| TRY IT |
Retype the material exactly, ending with the line containing "Definition broadcast_all (m".
=======
(** [OutboundSignal]: a targeted outbound signaling message. *)
Record OutboundSignal : Type := mkOutboundSignal {
  target : SignalTarget;
  msg : SignalingMessage
}.

(** [OutboundSignal::to_peer]. *)
Definition to_peer (peer_id : PeerId) (m : SignalingMessage) : OutboundSignal :=
  mkOutboundSignal (Peer peer_id) m.

(** [OutboundSignal::broadcast_except]. *)
Definition broadcast_except (exclude : PeerId) (m : SignalingMessage) : OutboundSignal :=
  mkOutboundSignal (Broadcast exclude) m.

(** [OutboundSignal::broadcast_all]. *)
Definition broadcast_all (m : SignalingMessage) : OutboundSignal :=
  mkOutboundSignal BroadcastAll m.

(** ** Round trip of the permission strings *)

Lemma from_str_opt_as_str p :
  WireSharePermission_from_str_opt (WireSharePermission_as_str p) = Some p.
Proof. by destruct p. Qed.

Lemma from_str_opt_Some s p :
  WireSharePermission_from_str_opt s = Some p ↔ s = WireSharePermission_as_str p.
Proof.
  split; [|intros ->; apply from_str_opt_as_str].
  unfold WireSharePermission_from_str_opt. intros H.
  repeat case_bool_decide; by destruct p; simplify_eq/=.
Qed.
(* ===== verification/FieldValidation.v ===== *)
(** * Field length validation (shared/src/signaling/validation.rs)

    Every inbound message passes [validate_field_lengths] after deserialization
    and before it reaches a handler.  The early returns of the source are the
    error cases of [Result]. *)

From S2P Require Import Prelude Signaling.
Local Open Scope Z_scope.

(** The limits. *)
Definition MAX_ROOM_ID_LEN : Z := 128.
Definition MAX_PEER_ID_LEN : Z := 128.
Definition MAX_DISPLAY_NAME_LEN : Z := 64.
Definition MAX_INVITE_CODE_LEN : Z := 64.
Definition MAX_SDP_LEN : Z := 65536.
Definition MAX_CANDIDATE_LEN : Z := 2048.
Definition MAX_CHANNEL_ID_LEN : Z := 64.
Definition MAX_CHAT_TEXT_LEN : Z := 2000.
Definition MAX_PROFILE_COLOR_LEN : Z := 16.
Definition MAX_CHAT_HISTORY_SINCE_LEN : Z := 64.
Definition MAX_SUB_ROOM_ID_LEN : Z := 128.
Definition MAX_VIEWER_WINDOW_ID_LEN : Z := 32.

(** [ValidationError]. *)
Record ValidationError : Type := mkValidationError {
  field : string;
  actual_len : Z;
  max_len : Z
}.

Abbreviation Checked := (Result unit ValidationError) (only parsing).

(** [str::len] of a field. *)
Definition byte_len (s : string) : Z := Z.of_nat (String.length s).

(** [check]. *)
Definition check (f value : string) (max : Z) : Checked :=
  if bool_decide (max < byte_len value) then Err (mkValidationError f (byte_len value) max) else Ok tt.
(* ===== verification/Invite.v ===== *)
(** * The invite store (wavis-backend/src/channel/invite.rs)

    In-memory storage of invite codes: generation under per-room and global
    limits, validation, atomic validate-and-consume, revocation, removal with
    the room and the expiry sweep.  The two [RwLock]ed maps are the fields of
    [InviteStore]; every method takes the locks it needs once and for its whole
    body, so a method is one step of the store.  The 128-bit code drawn from
    the CSPRNG is an argument of [generate]. *)

From S2P Require Import Prelude Signaling.
Local Open Scope Z_scope.

(** ** Data *)

(** [InviteRecord]: a single invite code record. *)
Record InviteRecord : Type := mkInviteRecord {
  ir_code : string;
  ir_room_id : RoomId;
  ir_issuer_id : PeerId;
  ir_issued_at : Instant;
  ir_expires_at : Instant;
  ir_remaining_uses : Z;
  ir_revoked : bool
}.

(** [InviteStoreConfig]. *)
Record InviteStoreConfig : Type := mkInviteStoreConfig {
  default_ttl : Duration;
  default_max_uses : Z;
  max_invites_per_room : Z;
  max_invites_global : Z;
  sweep_interval : Duration
}.

(** [InviteStoreConfig::default]. *)
Definition InviteStoreConfig_default : InviteStoreConfig :=
  mkInviteStoreConfig (from_secs 86400) 6 20 1000 (from_secs 60).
=======
| TASK ANSWER |
(** [OutboundSignal]: a targeted outbound signaling message. *)
Record OutboundSignal : Type := mkOutboundSignal {
  target : SignalTarget;
  msg : SignalingMessage
}.

(** [OutboundSignal::to_peer]. *)
Definition to_peer (peer_id : PeerId) (m : SignalingMessage) : OutboundSignal :=
  mkOutboundSignal (Peer peer_id) m.

(** [OutboundSignal::broadcast_except]. *)
Definition broadcast_except (exclude : PeerId) (m : SignalingMessage) : OutboundSignal :=
  mkOutboundSignal (Broadcast exclude) m.

(** [OutboundSignal::broadcast_all]. *)
Definition broadcast_all (m : SignalingMessage) : OutboundSignal :=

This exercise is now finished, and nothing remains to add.